(Dataset entries)

(** X9. The token exchange cannot be cancelled. Once a wait is inside
    [exchangeDeviceCodeForTokens], whatever is called meanwhile on the
    manager (cancel and start included) and whatever happens to other
    calls, a successful exchange followed by the settling of
    [saveCredentials] persists the credentials, returns them, and
    clears the manager's controller, whichever controller that is by
    then. *)
Theorem exchange_is_not_cancellable (s : Session) (i : nat) (deviceAuthId userCode : string)
    (options : PollOptions ControllerRef) (credentials : OpenAiCodexCredentials)
    (l l' : list Action) :
  calls s !! i = Some (WaitCall deviceAuthId userCode options AwaitExchange) →
  (∀ a, a ∈ l → resumed a ≠ Some i) →
  (∀ a, a ∈ l' → resumed a ≠ Some i) →
  let s' := run (l ++ [ExchangeSettles i (inr credentials)] ++ l' ++ [SaveSettles i]) s in
  credentialStore s' = Some credentials
  ∧ calls s' !! i
    = Some (WaitCall deviceAuthId userCode options (Settled (inr credentials)))
  ∧ deviceCodeAbortController s' = None.
Proof.
  intros Hc Hl Hl' s'. unfold s'. rewrite !run_app.
  set (s1 := run l s).
  assert (H1 : calls s1 !! i = Some (WaitCall deviceAuthId userCode options AwaitExchange)).
  { by apply run_other_calls. }
  set (s2 := run [ExchangeSettles i (inr credentials)] s1).
  assert (H2 : calls s2 !! i
               = Some (WaitCall deviceAuthId userCode options (AwaitSave credentials))).
  { unfold s2. cbn [run foldl step]. unfold exchangeSettles. rewrite H1.
    apply resume_lookup. by apply lookup_lt_Some in H1. }
  set (s3 := run l' s2).
  assert (H3 : calls s3 !! i
               = Some (WaitCall deviceAuthId userCode options (AwaitSave credentials))).
  { by apply run_other_calls. }
  cbn [run foldl step]. unfold saveSettles. rewrite H3.
  split; [done|]. split; [|done].
  apply resume_lookup. simpl. by apply lookup_lt_Some in H3.
Qed.

Lemma exchange_is_not_cancellable_witness :
  credentialStore
    (run ([CallCancel; CallStart] ++ [ExchangeSettles 1 (inr someCredentials)]
          ++ [CallWait "d2" "BBBB-BBBB"; CallCancel] ++ [SaveSettles 1])
       (run [CallStart; CallWait "d1" "ABCD-EFGH"; TimerFires 1;
             PollSettles 1 (inr authorized) false] initial))
  = Some someCredentials.
Proof.
  pose proof (exchange_is_not_cancellable
                (run [CallStart; CallWait "d1" "ABCD-EFGH"; TimerFires 1;
                      PollSettles 1 (inr authorized) false] initial)
                1 "d1" "ABCD-EFGH" (waitOptions 0%nat) someCredentials
                [CallCancel; CallStart] [CallWait "d2" "BBBB-BBBB"; CallCancel]) as H.
  cbv zeta in H. apply H.
  - reflexivity.
  - intros a Ha. apply list_elem_of_In in Ha. simpl in Ha.
    destruct Ha as [<-|[<-|[]]]; discriminate.
  - intros a Ha. apply list_elem_of_In in Ha. simpl in Ha.
    destruct Ha as [<-|[<-|[]]]; discriminate.
Defined.

(** X10. Before the first [startDeviceCodeFlow] nothing happens: no
    calls to wait or cancel and no event change the session, so that no
    request is sent and nothing is saved. *)
Theorem nothing_happens_before_start (l : list Action) :
  CallStart ∉ l → run l initial = initial.
Proof.
  induction l as [|a l IH] using rev_ind; [done|].
  intros Hn. rewrite run_snoc, IH.
  - destruct a as [|d' u'| |i r'|i|i r' expired|i r'|i]; try reflexivity.
    exfalso. apply Hn, elem_of_app. right. by apply list_elem_of_singleton.
  - intros ?. apply Hn, elem_of_app. by left.
Qed.

Lemma nothing_happens_before_start_witness :
  run [CallWait "d1" "ABCD-EFGH"; CallCancel; TimerFires 0;
       PollSettles 0 (inr authorized) false; SaveSettles 0] initial
  = initial.
Proof.
  apply nothing_happens_before_start.
  intros H. apply list_elem_of_In in H. simpl in H.
  repeat (destruct H as [H|H]; [discriminate H|]). exact H.
Defined.

(** ** Signing in from the extension host *)

Lemma pretty_N_go_avoids (c : Ascii.ascii) (x : N) (s : string) :
  (∀ n, pretty_N_char n ≠ c) →
  c ∉ String.list_ascii_of_string s → c ∉ String.list_ascii_of_string (pretty_N_go x s).
Proof.
  intros Hc. revert s. induction (N.lt_wf_0 x) as [x _ IH]; intros s Hs.
  assert (x = 0 ∨ 0 < x)%N as [->|Hx] by lia.
  - by rewrite pretty_N_go_0.
  - rewrite pretty_N_go_step by done. apply IH.
    + by apply N.div_lt.
    + simpl. rewrite not_elem_of_cons. split; [|done]. intros ->. by eapply Hc.
Qed.

Lemma pretty_Z_avoids_t (z : Z) : "t"%char ∉ String.list_ascii_of_string (pretty z).
Proof.
  assert (Hc : ∀ n, pretty_N_char n ≠ "t"%char).
  { intros n. unfold pretty_N_char. repeat case_match; done. }
  assert (Hp : ∀ p, "t"%char ∉ String.list_ascii_of_string (pretty (Npos p))).
  { intros p. unfold pretty, pretty_N. case_decide; [done|].
    apply pretty_N_go_avoids; [done|]. simpl. apply not_elem_of_nil. }
  unfold pretty, pretty_Z. destruct z as [|p|p].
  - simpl. rewrite not_elem_of_cons. split; [done|apply not_elem_of_nil].
  - apply Hp.
  - simpl. rewrite not_elem_of_cons. split; [done|apply Hp].
Qed.

Lemma includes_timed_out_avoids (s : string) :
  "t"%char ∉ String.list_ascii_of_string s → includes "timed out" s = false.
Proof.
  induction s as [|c s IH]; [done|].
  simpl String.list_ascii_of_string. rewrite not_elem_of_cons. intros [Hc Hs].
  cbn [includes String.prefix]. destruct (Ascii.ascii_dec "t" c) as [<-|_]; [done|].
  by apply IH.
Qed.

Lemma pollingFailedMessage_not_timed_out response :
  includes "timed out" (pollingFailedMessage response) = false.
Proof.
  unfold pollingFailedMessage.
  pose proof (pretty_Z_avoids_t (status response)) as H.
  revert H. generalize (pretty (status response)). intros s H.
  transitivity (includes "timed out" s); [reflexivity|].
  by apply includes_timed_out_avoids.
Qed.

(** X11. When the wait settles, either way, the host clears the device
    code and posts a state without it, so that the webview stops
    showing the code; a failed wait also leaves the manager without a
    controller. The loop's own time-out is not reported, while a
    polling failure is reported with its status, whatever that is.
    While the wait is pending, a webview that is not authenticated
    shows the user code of the device-code response and the
    verification URL. *)
Theorem signIn_handlers (describe : JsError → string) (h : ExtensionHost.Host) :
  (ExtensionHost.openAiCodexDeviceCode (ExtensionHost.onAuthorized h) = None
   ∧ ExtensionHost.events (ExtensionHost.onAuthorized h)
     = ExtensionHost.events h
       ++ [ExtensionHost.ShowMessage ExtensionHost.INFORMATION
             "Successfully signed in to OpenAI Codex";
           ExtensionHost.PostStateToWebview None])
  ∧ (∀ error,
       ExtensionHost.openAiCodexDeviceCode (ExtensionHost.onFailed describe error h) = None
       ∧ last (ExtensionHost.events (ExtensionHost.onFailed describe error h))
         = Some (ExtensionHost.PostStateToWebview None)
       ∧ deviceCodeAbortController
           (ExtensionHost.session (ExtensionHost.onFailed describe error h)) = None)
  ∧ ExtensionHost.events (ExtensionHost.onFailed describe (Error timedOutMessage) h)
    = ExtensionHost.events h ++ [ExtensionHost.PostStateToWebview None]
  ∧ (∀ response,
       ExtensionHost.events
         (ExtensionHost.onFailed describe (Error (pollingFailedMessage response)) h)
       = ExtensionHost.events h
         ++ [ExtensionHost.ShowMessage ExtensionHost.ERROR
               ("OpenAI Codex sign in failed: Device token polling failed: "
                +:+ pretty (status response));
             ExtensionHost.PostStateToWebview None])
  ∧ (∀ authenticated url code,
       ExtensionHost.OpenAiCodexProvider authenticated None
       ≠ ExtensionHost.EnterCode url code)
  ∧ (∀ deviceCode,
       let shown :=
         {| ExtensionHost.userCode := user_code deviceCode;
            ExtensionHost.verificationUrl := "https://auth.openai.com/codex/device" |} in
       ExtensionHost.events (ExtensionHost.deviceCodeObtained deviceCode h)
       = ExtensionHost.events h ++ [ExtensionHost.PostStateToWebview (Some shown)]
       ∧ ExtensionHost.OpenAiCodexProvider false (Some shown)
         = ExtensionHost.EnterCode "https://auth.openai.com/codex/device"
             (user_code deviceCode)
       ∧ requests (ExtensionHost.session (ExtensionHost.deviceCodeObtained deviceCode h))
         = requests (ExtensionHost.session h)).
Proof.
  split; [split; [reflexivity|simpl; by rewrite <- app_assoc]|].
  split.
  { intros error. unfold ExtensionHost.onFailed.
    destruct (negb (includes "timed out" (ExtensionHost.errorMessage describe error)));
      simpl; rewrite ?last_snoc; (split; [done|]); (split; [done|]); done. }
  split; [reflexivity|].
  split.
  { intros response. unfold ExtensionHost.onFailed. cbn [ExtensionHost.errorMessage].
    rewrite pollingFailedMessage_not_timed_out. simpl. by rewrite <- app_assoc. }
  split.
  { intros [|] url code; simpl; done. }
  intros deviceCode shown. split; [reflexivity|]. split; [reflexivity|].
  unfold ExtensionHost.deviceCodeObtained. simpl.
  unfold waitForDeviceAuthorization. by case_match.
Qed.

(** ** The device-code response *)

(** X13. A 2xx device-code response is accepted exactly when its body
    is an object with string [device_auth_id] and [user_code] and an
    [interval] that is absent or a number; the result carries exactly
    these. An [interval] of any other kind, a string or [null] say,
    fails the request with a [ZodError], and so does a body that is not
    an object. *)
Theorem deviceCodeResult_accepts (response : Response) (result : DeviceCodeResponse) :
  ok response = true →
  (deviceCodeResult response = inr result
   ↔ ∃ fields,
       body response = Some (JObject fields)
       ∧ get "device_auth_id" fields = Some (JString (device_auth_id result))
       ∧ get "user_code" fields = Some (JString (user_code result))
       ∧ match get "interval" fields with
         | None => interval result = None
         | Some (JNumber n) => interval result = Some n
         | Some _ => False
         end)
  ∧ (∀ fields x, body response = Some (JObject fields) →
       get "interval" fields = Some x → (∀ n, x ≠ JNumber n) →
       deviceCodeResult response = inl ZodError)
  ∧ (∀ v, body response = Some v → (∀ fields, v ≠ JObject fields) →
       deviceCodeResult response = inl ZodError).
Proof.
  intros Hok.
  assert (Hs : (status response =? 404) = false).
  { unfold ok in Hok. apply andb_true_iff in Hok as [H1 H2].
    apply Z.leb_le in H1, H2. apply Z.eqb_neq. lia. }
  unfold deviceCodeResult, response_json. rewrite Hs, Hok. simpl.
  split; [split|split].
  - destruct (body response) as [[| | | | |fields]|]; try done.
    unfold deviceCodeResponseSchema_parse.
    destruct (z_string (get "device_auth_id" fields)) as [d|] eqn:Ed; [|done].
    destruct (z_string (get "user_code" fields)) as [u|] eqn:Eu; [|done].
    destruct (z_number_optional (get "interval" fields)) as [i|] eqn:Ei; [|done].
    intros [= <-]. simpl. exists fields.
    apply z_string_Some in Ed, Eu. split; [done|]. split; [done|]. split; [done|].
    unfold z_number_optional in Ei.
    destruct (get "interval" fields) as [[| |n| | |]|]; try done; by injection Ei as <-.
  - intros (fields & -> & Hd & Hu & Hi).
    unfold deviceCodeResponseSchema_parse. rewrite Hd, Hu. simpl.
    destruct result as [d u i]. simpl in *.
    destruct (get "interval" fields) as [[| |n| | |]|]; try done; simpl; by rewrite Hi.
  - intros fields x -> Hx Hn. unfold deviceCodeResponseSchema_parse. rewrite Hx.
    destruct (z_string (get "device_auth_id" fields)); [|done].
    destruct (z_string (get "user_code" fields)); [|done].
    destruct x; try done. by destruct (Hn n).
  - intros v -> Hv. destruct v; try done. by destruct (Hv fields).
Qed.

Lemma deviceCodeResult_accepts_witness :
  deviceCodeResult (deviceCodeIssued 5)
  = inr {| device_auth_id := "d1"; user_code := "ABCD-EFGH"; interval := Some 5 |}.
Proof.
  destruct (deviceCodeResult_accepts (deviceCodeIssued 5)
              {| device_auth_id := "d1"; user_code := "ABCD-EFGH"; interval := Some 5 |})
    as ((_ & H) & _); [reflexivity|].
  apply H. eexists. split; [reflexivity|]. split; [reflexivity|]. split; reflexivity.
Defined.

» **Work item**
Take the entries above and copy out all lines with the string "foldl".

» **Response area**
  { unfold s2. cbn [run foldl step]. unfold exchangeSettles. rewrite H1.
  cbn [run foldl step]. unfold saveSettles. rewrite H3.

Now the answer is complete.